Why does crying make your nose run




















Tears come from tear glands located just over the eye, behind the bone. As tears rinse down over your eye, they collect at the rims of your lower eyelids, where some may overflow and stream down your cheeks.

But that's not the only escape route for overflowing tears. If you look very closely at the inside of your eyelid, right near your nose, you'll see a tiny little hole. You might need to gently pull your eyelid down to see it, because it's on the inner edge of the eyelid, resting against the eye.

These little holes, on the upper and lower eyelids of both eyes, serve as drains and lead into canals that run through grooves in the bones of the face and eventually empty into the nose. It runs parallel to the floor of your nose. In between this turbinate and the floor of the nasal cavity is the inferior meatus. When you cry, some of the tears run down your face. But some of them drain from the lacrimal sac, up near your eyes, down the nasolacrimal duct to the inferior meatus.

In the inferior meatus, the tears mix with the mucus that your sinuses produce, giving you a runny nose. If your sinus problems are causing you tears or vice-versa! We can help relieve your congestion, and maybe even cheer you up a little. With colder weather upon us, many people suffering from sinus congestion turn to over-the-counter medicines as soon as symptoms arise.

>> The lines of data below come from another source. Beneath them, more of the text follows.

Lemma add_wires_snoc wires w : add_wires (wires ++ [w]) = add_wire (add_wires wires) w.
Proof. unfold add_wires. by rewrite foldl_app. Qed.

Lemma ws_map_add_wire ws w :
  ws_map (add_wire ws w) = <[wd_name w := N.of_nat (size (ws_map ws))]> (ws_map ws).
Proof. unfold add_wire. by case_match. Qed.

Lemma add_wires_public wires :
  ws_public_inputs (add_wires wires) = wd_name <$> filter is_public wires ∧
  ws_witness_wires (add_wires wires) = wd_name <$> filter (λ w, ¬ is_public w) wires.
Proof.
  induction wires as [|w wires [IH1 IH2]] using rev_ind; [done|].
  rewrite add_wires_snoc, !filter_app, !fmap_app, <- IH1, <- IH2. unfold add_wire.
  destruct (wd_is_public w || wd_is_output w) eqn:Hp; cbn [ws_public_inputs ws_witness_wires].
  - rewrite filter_cons_True, filter_cons_False by (unfold is_public; by rewrite Hp; auto).
    by rewrite app_nil_r.
  - rewrite filter_cons_False, filter_cons_True by (unfold is_public; by rewrite Hp).
    by rewrite app_nil_r.
Qed.

Lemma add_wires_declared wires name :
  is_Some (ws_map (add_wires wires) !! name) ↔ name ∈ wd_name <$> wires.
Proof.
  induction wires as [|w wires IH] using rev_ind.
  - change (ws_map (add_wires [])) with (∅ : gmap string N). rewrite lookup_empty. split; [by intros [??]|by intros ?%elem_of_nil].
  - rewrite add_wires_snoc, ws_map_add_wire, fmap_app, elem_of_app, lookup_insert_is_Some', IH.
    cbn [fmap list_fmap]. rewrite list_elem_of_singleton. naive_solver.
Qed.

(** Distinct names are numbered in their order. *)
Lemma add_wires_index wires :
  NoDup (wd_name <$> wires) →
  size (ws_map (add_wires wires)) = length wires ∧
  ∀ name i, ws_map (add_wires wires) !! name = Some i ↔
    (wd_name <$> wires) !! N.to_nat i = Some name.
Proof.
  induction wires as [|w wires IH] using rev_ind.
  - intros _. split; [done|]. intros name i. change (ws_map (add_wires [])) with (∅ : gmap string N). by rewrite lookup_empty.
  - rewrite fmap_app. intros (Hnd & Hnew & _)%NoDup_app. destruct (IH Hnd) as [Hsize Hidx].
    rewrite add_wires_snoc, ws_map_add_wire.
    assert (ws_map (add_wires wires) !! wd_name w = None) as Hnone.
    { apply eq_None_not_Some. rewrite add_wires_declared. intros Hin. apply (Hnew _ Hin). set_solver. }
    split; [rewrite map_size_insert_None, length_app by done; cbn; lia|].
    intros name i. rewrite lookup_insert_Some, Hsize. destruct (decide (N.to_nat i < length wires)).
    + rewrite lookup_app_l by (by rewrite length_fmap). rewrite Hidx. split.
      * intros [[_ Heq]|[_ ?]]; [lia|done].
      * intros Hl. right. split; [|done]. intros <-. apply Hidx in Hl. congruence.
    + rewrite lookup_app_r, length_fmap by (rewrite length_fmap; lia). cbn. split.
      * intros [[<- <-]|[_ Hl]]; [by rewrite Nat2N.id, Nat.sub_diag|].
        apply Hidx, lookup_lt_Some in Hl. rewrite length_fmap in Hl. lia.
      * destruct (N.to_nat i - length wires)%nat eqn:Hi; [|done]. intros [= <-].
        left. split; [done|]. lia.
Qed.

(** ** Well-formed gates *)

(** What the compiler asks of a gate. *)
Definition gate_ok (names : list string) (gate : GateDef) : Prop :=
  gd_output gate ∈ names ∧
  match gd_gate_type gate with
  | And => length (gd_inputs gate) = 2 ∧ Forall (λ n, n ∈ names) (gd_inputs gate)
  | Or | Xor => (2 ≤ length (gd_inputs gate))%nat ∧ Forall (λ n, n ∈ names) (take 2 (gd_inputs gate))
  | Not => length (gd_inputs gate) = 1 ∧ Forall (λ n, n ∈ names) (gd_inputs gate)
  | LinearCombination => Forall (λ n, n ∈ names) (gd_inputs gate)
  end.

Section compile.
Context (wires : list WireDef).
Local Abbreviation wm := (ws_map (add_wires wires)).
Local Abbreviation names := (wd_name <$> wires).

Lemma input_wire_Ok gate i idx :
  input_wire wm gate i = Ok idx ↔ ∃ n, gd_inputs gate !! i = Some n ∧ wm !! n = Some idx.
Proof.
  unfold input_wire, returned, resolve_wire. destruct (gd_inputs gate !! i) as [n|]; [|naive_solver].
  destruct (wm !! n) eqn:Hn; cbn; naive_solver.
Qed.

Lemma input_wire_ok gate i :
  (∃ idx, input_wire wm gate i = Ok idx) ↔ ∃ n, gd_inputs gate !! i = Some n ∧ n ∈ names.
Proof.
  setoid_rewrite input_wire_Ok. setoid_rewrite <- add_wires_declared. unfold is_Some. naive_solver.
Qed.

Lemma resolve_all_ok l : (∃ sum, resolve_all wm l = Ok sum) ↔ Forall (λ n, n ∈ names) l.
Proof.
  induction l as [|n l IH]; cbn; [split; [done|by eexists]|].
  rewrite Forall_cons, <- IH, <- add_wires_declared. unfold resolve_wire.
  destruct (wm !! n) as [i|]; cbn; [|split; [by intros [??]|by intros [[??] ?]]].
  destruct (resolve_all wm l); cbn; [|naive_solver]. split; [eauto|eauto].
Qed.

Lemma two_inputs_ok {A} (gate : GateDef) (k : N → N → A) :
  is_ok (a ← input_wire wm gate 0; b ← input_wire wm gate 1; Ok (k a b)) = true ↔
  (2 ≤ length (gd_inputs gate))%nat ∧ Forall (λ n, n ∈ names) (take 2 (gd_inputs gate)).
Proof.
  transitivity ((∃ a, input_wire wm gate 0 = Ok a) ∧ (∃ b, input_wire wm gate 1 = Ok b)).
  { destruct (input_wire wm gate 0), (input_wire wm gate 1); cbn; naive_solver. }
  rewrite !input_wire_ok. destruct (gd_inputs gate) as [|x [|y l]]; cbn.
  - split; [by intros [(? & ? & ?) _]|lia].
  - split; [by intros [_ (? & ? & ?)]|lia].
  - rewrite !Forall_cons. split; [intros [(? & [= <-] & ?) (? & [= <-] & ?)]|intros (_ & ? & ? & _)].
    + split_and!; [lia|done..].
    + split; by eexists.
Qed.

Lemma one_input_ok {A} (gate : GateDef) (k : N → A) :
  length (gd_inputs gate) = 1 →
  is_ok (a ← input_wire wm gate 0; Ok (k a)) = true ↔ Forall (λ n, n ∈ names) (gd_inputs gate).
Proof.
  intros Hlen. transitivity (∃ a, input_wire wm gate 0 = Ok a).
  { destruct (input_wire wm gate 0); cbn; naive_solver. }
  rewrite input_wire_ok. destruct (gd_inputs gate) as [|x [|y l]]; try done.
  rewrite Forall_singleton. cbn. naive_solver.
Qed.

Lemma compile_gate_ok gate :
  is_ok (compile_gate wm gate) = true ↔ gate_ok names gate.
Proof.
  unfold compile_gate, gate_ok. rewrite <- add_wires_declared.
  destruct (wm !! gd_output gate) as [o|] eqn:Ho; cbn [returned ok_or map_err mbind result_bind].
  2: { split; [done|by intros [[??] _]]. }
  assert (∀ P : Prop, is_Some (Some o) ∧ P ↔ P) as -> by (intros P; split; [tauto|eauto]).
  destruct (gd_gate_type gate).
  - case_decide as H2; [|naive_solver]. rewrite two_inputs_ok, take_ge by lia. naive_solver lia.
  - apply two_inputs_ok.
  - apply two_inputs_ok.
  - case_decide as H1; [|naive_solver]. rewrite one_input_ok by done. naive_solver.
  - rewrite <- resolve_all_ok. unfold returned. destruct (resolve_all wm (gd_inputs gate)); cbn; naive_solver.
Qed.

(** The wires of a constraint. *)
Definition constraint_wires (c : R1CSConstraint) : gset N :=
  dom (rc_a c) ∪ dom (rc_b c) ∪ dom (rc_c c).

Lemma dom_linear_from (l : list (N * f64)) k :
  k ∈ dom (linear_from l) ↔ k ∈ l.*1.
Proof.
  unfold linear_from. cut (∀ m : linear, k ∈ dom (foldl (λ m '(k, v), <[k := v]> m) m l) ↔
    k ∈ dom m ∨ k ∈ l.*1).
  { intros H. rewrite H, dom_empty. set_solver. }
  induction l as [|[j v] l IH]; intros m; cbn; [set_solver|].
  rewrite IH, dom_insert. set_solver.
Qed.

(** Every wire of a compiled constraint is one of the declared ones, or the constant. *)
Lemma compile_gate_wires gate c w :
  compile_gate wm gate = Ok c → w ∈ constraint_wires c →
  w = constant_wire ∨ ∃ name, wm !! name = Some w.
Proof.
  unfold compile_gate, constraint_wires. rewrite result_bind_Ok.
  intros (o & Ho & Hc). unfold returned in Ho.
  destruct (wm !! gd_output gate) as [o'|] eqn:Hout; [|done]. injection Ho as <-.
  assert (∀ i idx, input_wire wm gate i = Ok idx → ∃ name, wm !! name = Some idx) as Hin
    by (intros i idx (? & _ & ?)%input_wire_Ok; eauto).
  assert (∀ l sum, resolve_all wm l = Ok sum → w ∈ sum.*1 → ∃ name, wm !! name = Some w) as Hall.
  { induction l as [|n l IH]; intros sum; cbn; [intros [= <-]; set_solver|].
    unfold resolve_wire. destruct (wm !! n) eqn:Hn; cbn; [|done].
    intros (rest & Hr & [= <-])%result_bind_Ok. cbn. intros [->|Hw]%elem_of_cons; eauto. }
  rewrite !elem_of_union. destruct (gd_gate_type gate).
  1, 4: case_decide; [|done].
  all: autorewrite with verisim in Hc.
  all: repeat match type of Hc with _ ∧ _ => destruct Hc as [? Hc] | ∃ _, _ => destruct Hc as [? Hc]
         | (_ ≫= _) = Ok _ => rewrite result_bind_Ok in Hc end.
  all: injection Hc as <-; cbn [rc_a rc_b rc_c]; rewrite !dom_linear_from; cbn.
  5: { unfold returned in *. destruct (resolve_all wm (gd_inputs gate)) eqn:Hr; [|done].
       cbn in *. simplify_eq. set_solver. }
  all: rewrite ?elem_of_cons, ?elem_of_nil; intros Hw; destruct_or? Hw; subst; try done; eauto.
Qed.

Lemma compile_gates_Forall2 gates cs :
  compile_gates wm gates = Ok cs ↔ Forall2 (λ g c, compile_gate wm g = Ok c) gates cs.
Proof.
  revert cs. induction gates as [|g gates IH]; intros cs; cbn.
  - split; [by intros [= <-]|by intros ->%Forall2_nil_inv_l].
  - split.
    + intros (c & Hc & (cs' & Hcs%IH & [= <-])%result_bind_Ok)%result_bind_Ok. by constructor.
    + intros (c & cs' & Hc & Hcs%IH & ->)%Forall2_cons_inv_l. by rewrite Hc, Hcs.
Qed.

Lemma compile_gates_ok gates :
  is_ok (compile_gates wm gates) = true ↔ Forall (gate_ok names) gates.
Proof.
  induction gates as [|g gates IH]; cbn; [split; [constructor|done]|].
  rewrite Forall_cons, <- IH, <- compile_gate_ok.
  destruct (compile_gate wm g), (compile_gates wm gates); cbn; naive_solver.
Qed.

(** Only the second input of an OR or XOR gate is fetched without a look at the length. *)
Lemma compile_gate_panics gate :
  compile_gate wm gate = Err Panicked →
  (gd_gate_type gate = Or ∨ gd_gate_type gate = Xor) ∧ (length (gd_inputs gate) < 2)%nat.
Proof.
  assert (∀ A (r : result CircuitError A), returned r ≠ Err Panicked) as Hr by by intros A [].
  assert (∀ i, input_wire wm gate i = Err Panicked → (length (gd_inputs gate) ≤ i)%nat) as Hi.
  { intros i. unfold input_wire. destruct (gd_inputs gate !! i) eqn:E; [by intros ?%Hr|].
    intros _. by apply lookup_ge_None. }
  unfold compile_gate. intros [?%Hr|(o & _ & H)]%result_bind_Err; [done|].
  destruct (gd_gate_type gate).
  1, 4: case_decide; [|done].
  5: apply result_bind_Err in H as [?%Hr|(? & _ & ?)]; done.
  all: repeat first [done | apply result_bind_Err in H as [?%Hi|(? & _ & H)]; [lia || auto with lia|]].
Qed.

End compile.

Section compiler.
Context {SH : Sha256} {CJ : CircuitJson}.

(** C31: The compiler is a type checker: when JSON serialization succeeds, a definition
    compiles exactly when every gate's output and inputs are declared wires and it has the
    number of inputs its type asks for.  What compiles has one constraint per gate, counts
    every wire once, as public or private, and, when the names are distinct, its
    constraints mention the numbered wires and the constant only.  It panics only on an OR
    or XOR gate of fewer than two inputs. *)
Theorem compile_checks_types (def : CircuitDef) :
  (∀ ir, is_ok (ir_to_vec ir) = true) →
  (is_ok (compile_circuit def) = true ↔ Forall (gate_ok (wire_names def)) (cd_gates def)) ∧
  (∀ c, compile_circuit def = Ok c →
     length (ir_constraints (cc_ir c)) = length (cd_gates def) ∧
     ir_num_public_inputs (cc_ir c) + ir_num_witness_wires (cc_ir c) = length (cd_wires def) ∧
     (NoDup (wire_names def) → ir_num_wires (cc_ir c) = length (cd_wires def) ∧
        ∀ k w, k ∈ ir_constraints (cc_ir c) → w ∈ constraint_wires k →
          w = constant_wire ∨ (w < N.of_nat (length (cd_wires def)))%N)) ∧
  (compile_circuit def = Err Panicked →
     ∃ gate, gate ∈ cd_gates def ∧ (gd_gate_type gate = Or ∨ gd_gate_type gate = Xor) ∧
       (length (gd_inputs gate) < 2)%nat).
Proof.
  intros Hj. unfold compile_circuit, wire_names. change (wires_of def) with (add_wires (cd_wires def)).
  set (wires := cd_wires def). split_and!.
  - rewrite <- compile_gates_ok, is_ok_bind, is_ok_iff. split; [naive_solver|].
    intros [cs Hcs]. exists cs. split; [done|]. cbv zeta.
    specialize (Hj {| ir_name := cd_name def;
      ir_num_public_inputs := length (ws_public_inputs (add_wires wires));
      ir_num_witness_wires := length (ws_witness_wires (add_wires wires));
      ir_num_wires := size (ws_map (add_wires wires)); ir_constraints := cs;
      ir_parameter_map := foldl (λ m p, match ws_map (add_wires wires) !! p with
        Some idx => <[p := idx]> m | None => m end) ∅ (cd_parameters def) |}).
    by destruct (ir_to_vec _).
  - intros c (cs & Hcs%compile_gates_Forall2 & (bytes & _ & [= <-])%result_bind_Ok)%result_bind_Ok.
    cbn. destruct (add_wires_public wires) as [-> ->]. split_and!.
    + symmetry. by eapply Forall2_length.
    + rewrite !length_fmap. by rewrite <- length_app, filter_app_complement.
    + intros [Hsize Hidx]%add_wires_index. split; [done|]. intros k w Hk Hw.
      apply list_elem_of_lookup in Hk as [i Hk].
      destruct (Forall2_lookup_r _ _ _ _ _ Hcs Hk) as (g & _ & Hg).
      destruct (compile_gate_wires wires g k w Hg Hw) as [|[name Hn]]; [by left|right].
      apply Hidx, lookup_lt_Some in Hn. rewrite length_fmap in Hn. lia.
  - intros [Hp|(cs & _ & Hp)]%result_bind_Err.
    + revert Hp. induction (cd_gates def) as [|g gates IH]; cbn; [done|].
      intros [Hg|(c & _ & [Hp|(? & _ & ?)]%result_bind_Err)]%result_bind_Err; [| |done].
      * exists g. split; [set_solver|by apply (compile_gate_panics wires)].
      * destruct (IH Hp) as (g' & ? & ?). exists g'. split; [set_solver|done].
    + apply result_bind_Err in Hp as [Hp|(? & _ & ?)]; [|done]. unfold returned in Hp.
      by destruct (map_err CompilationFailed _).
Qed.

When you blink, your lids work like windshield wipers to push those tears into a pair of tiny holes called puncta, which lead to two sacs between the eyes. Blinking also squeezes those sacs, draining the liquid down the back of the nose and throat. The lacrimal gland, which sits above and on the outside of each eye, secretes water until your eyes fill up and overflow.

No matter what's causing your tears— happiness , sadness, pain—it's inevitable that a good cry will leave you with a runny nose. We've all been in the same sobbing , sniffly place at one time or another. As it turns out, thanks to good ol' biology, there's no way to stop it from happening. When you get all snotty during a cry, it's actually because your tears are draining down from your eyes, mixing with snot in your nose , and coming out your nostrils mind. These tears then drain into the nasolacrimal ducts, which run down each side of the nose.